* Stored data entries:
(** The lists that are left are as good as before. *)
Lemma taken_wf capc z c c' taken z' r :
  pcp_wf z c → taken_from c c' taken → returned capc z (λ x, x ∈ taken) z' r → pcp_wf z' c'.
Proof.
  intros P T R. pose proof (pw_nodup z c P) as Hnd. rewrite (tf_pages _ _ _ T) in Hnd. apply list.NoDup_app in Hnd as (_ & Hdis & Hnd).
  split.
  - rewrite (tf_count _ _ _ T), (pw_count z c P), (tf_pages _ _ _ T), length_app. lia.
  - rewrite (tf_batch _ _ _ T). apply P.
  - done.
  - intros p Hp. apply (returned_pcp_page capc z (λ x, x ∈ taken) z' r); [done| |].
    + apply (pw_page z c P). rewrite (tf_pages _ _ _ T). apply elem_of_app. by right.
    + intros Ht. by apply (Hdis p).
Qed.

Lemma free_pcppages_bulk_ok vm z n c capc :
  wf z → pcp_wf z c → 0 ≤ n →
  ∃ z' c' r taken, free_pcppages_bulk vm z n c capc = Ok (z', c', r) ∧ taken_from c c' taken ∧
    Z.of_nat (length taken) = Z.min (count c) n ∧ returned capc z (λ x, x ∈ taken) z' r ∧ pcp_wf z' c'.
Proof.
  intros W P Hn. unfold free_pcppages_bulk. pose proof (pw_count z c P) as Hc.
  destruct (collect_ok (Z.to_nat (Z.min (count c) n)) vm z c 0 (Z.min (count c) n) 0 []) as (c' & taken & -> & Hlen & T);
    [done|lia|lia|lia| |].
  { intros p Hp. by apply (pw_page z c P). }
  cbn [mbind outcome_bind app]. pose proof (pw_nodup z c P) as Hnd. rewrite (tf_pages _ _ _ T) in Hnd.
  destruct (free_collected_ok taken z capc) as (z' & r & -> & R).
  { done. }
  { by apply list.NoDup_app in Hnd as (? & _). }
  { intros q Hq. apply (pw_page z c P). rewrite (tf_pages _ _ _ T). apply elem_of_app. by left. }
  cbn [mbind outcome_bind]. exists z', c', r, taken. split_and!; try done. by apply (taken_wf capc z c c' taken z' r).
Qed.

(** The pages in the allocator's hands. *)
Definition pool (z : zone) (c : per_cpu_pages) (x : Z) : Prop := free_page z x ∨ x ∈ pcp_pages c.

(** What an operation that gives back the pages of [l] leaves. *)
Record gave_back (capc : option nat) (z : zone) (c : per_cpu_pages) (l : Z → Prop) (z' : zone) (c' : per_cpu_pages) (r : option Z) : Prop := GaveBack {
  gb_wf : wf z';
  gb_pcp : pcp_wf z' c';
  gb_zone : same_zone z z';
  gb_pool x : pool z' c' x ∨ captured_page capc r x ↔ pool z c x ∨ l x;
  gb_pages x : ¬ (pool z c x ∨ l x) → pages z' x = pages z x;
  gb_flags : pageblock_flags z' = pageblock_flags z;
  gb_count : nr_free_pages z' - free_count z' = nr_free_pages z - free_count z;
  gb_captured p : r = Some p → ∃ o, capc = Some o ∧ (o < MAX_ORDER)%nat ∧ aligned p o ∧ owned z' p o ∧
    ∀ x, in_block p o x → ¬ pool z' c' x }.

Lemma bulk_gave_back vm z n c capc :
  wf z → pcp_wf z c → 0 ≤ n →
  ∃ z' c' r, free_pcppages_bulk vm z n c capc = Ok (z', c', r) ∧ gave_back capc z c (λ _, False) z' c' r ∧
    count c' = count c - Z.min (count c) n ∧ high c' = high c.
Proof.
  intros W P Hn. destruct (free_pcppages_bulk_ok vm z n c capc) as (z' & c' & r & taken & -> & T & Hlen & R & P'); [done..|].
  exists z', c', r. split; [done|]. split; [|split; [rewrite (tf_count _ _ _ T); lia|apply T]].
  assert (F : ∀ x, x ∈ pcp_pages c ↔ x ∈ taken ∨ x ∈ pcp_pages c') by (intros x; by rewrite (tf_pages _ _ _ T), elem_of_app).
  assert (Hpool : ∀ x, pool z' c' x ∨ captured_page capc r x ↔ pool z c x ∨ False).
  { intros x. pose proof (rt_free _ _ _ _ _ R x) as E. cbn in E. unfold pool. rewrite F. tauto. }
  split; try done; try apply R.
  - intros x Hx. apply R. rewrite (rt_free _ _ _ _ _ R). unfold pool in Hx. rewrite F in Hx. tauto.
  - intros p ->. destruct (rt_captured _ _ _ _ _ R p eq_refl) as (o & -> & Ho & Hal & Hown). exists o. split_and!; try done.
    intros x Hx [Hf|Hp]; [by apply (Hown x Hx)|]. pose proof (pw_nodup z c P) as Hnd. rewrite (tf_pages _ _ _ T) in Hnd.
    apply list.NoDup_app in Hnd as (_ & Hdis & _).
    destruct (returned_pcp_page (Some o) z (λ x, x ∈ taken) z' (Some p) x) as [_ Hc]; [done| | |by apply Hc].
    + apply (pw_page z c P), F. by right.
    + intros Ht. by apply (Hdis x).
Qed.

* Required action:
Filter the lines above, keeping and copying those that contain "Hown".

* Answer to this task:
  - intros p ->. destruct (rt_captured _ _ _ _ _ R p eq_refl) as (o & -> & Ho & Hal & Hown). exists o. split_and!; try done.
    intros x Hx [Hf|Hp]; [by apply (Hown x Hx)|]. pose proof (pw_nodup z c P) as Hnd. rewrite (tf_pages _ _ _ T) in Hnd.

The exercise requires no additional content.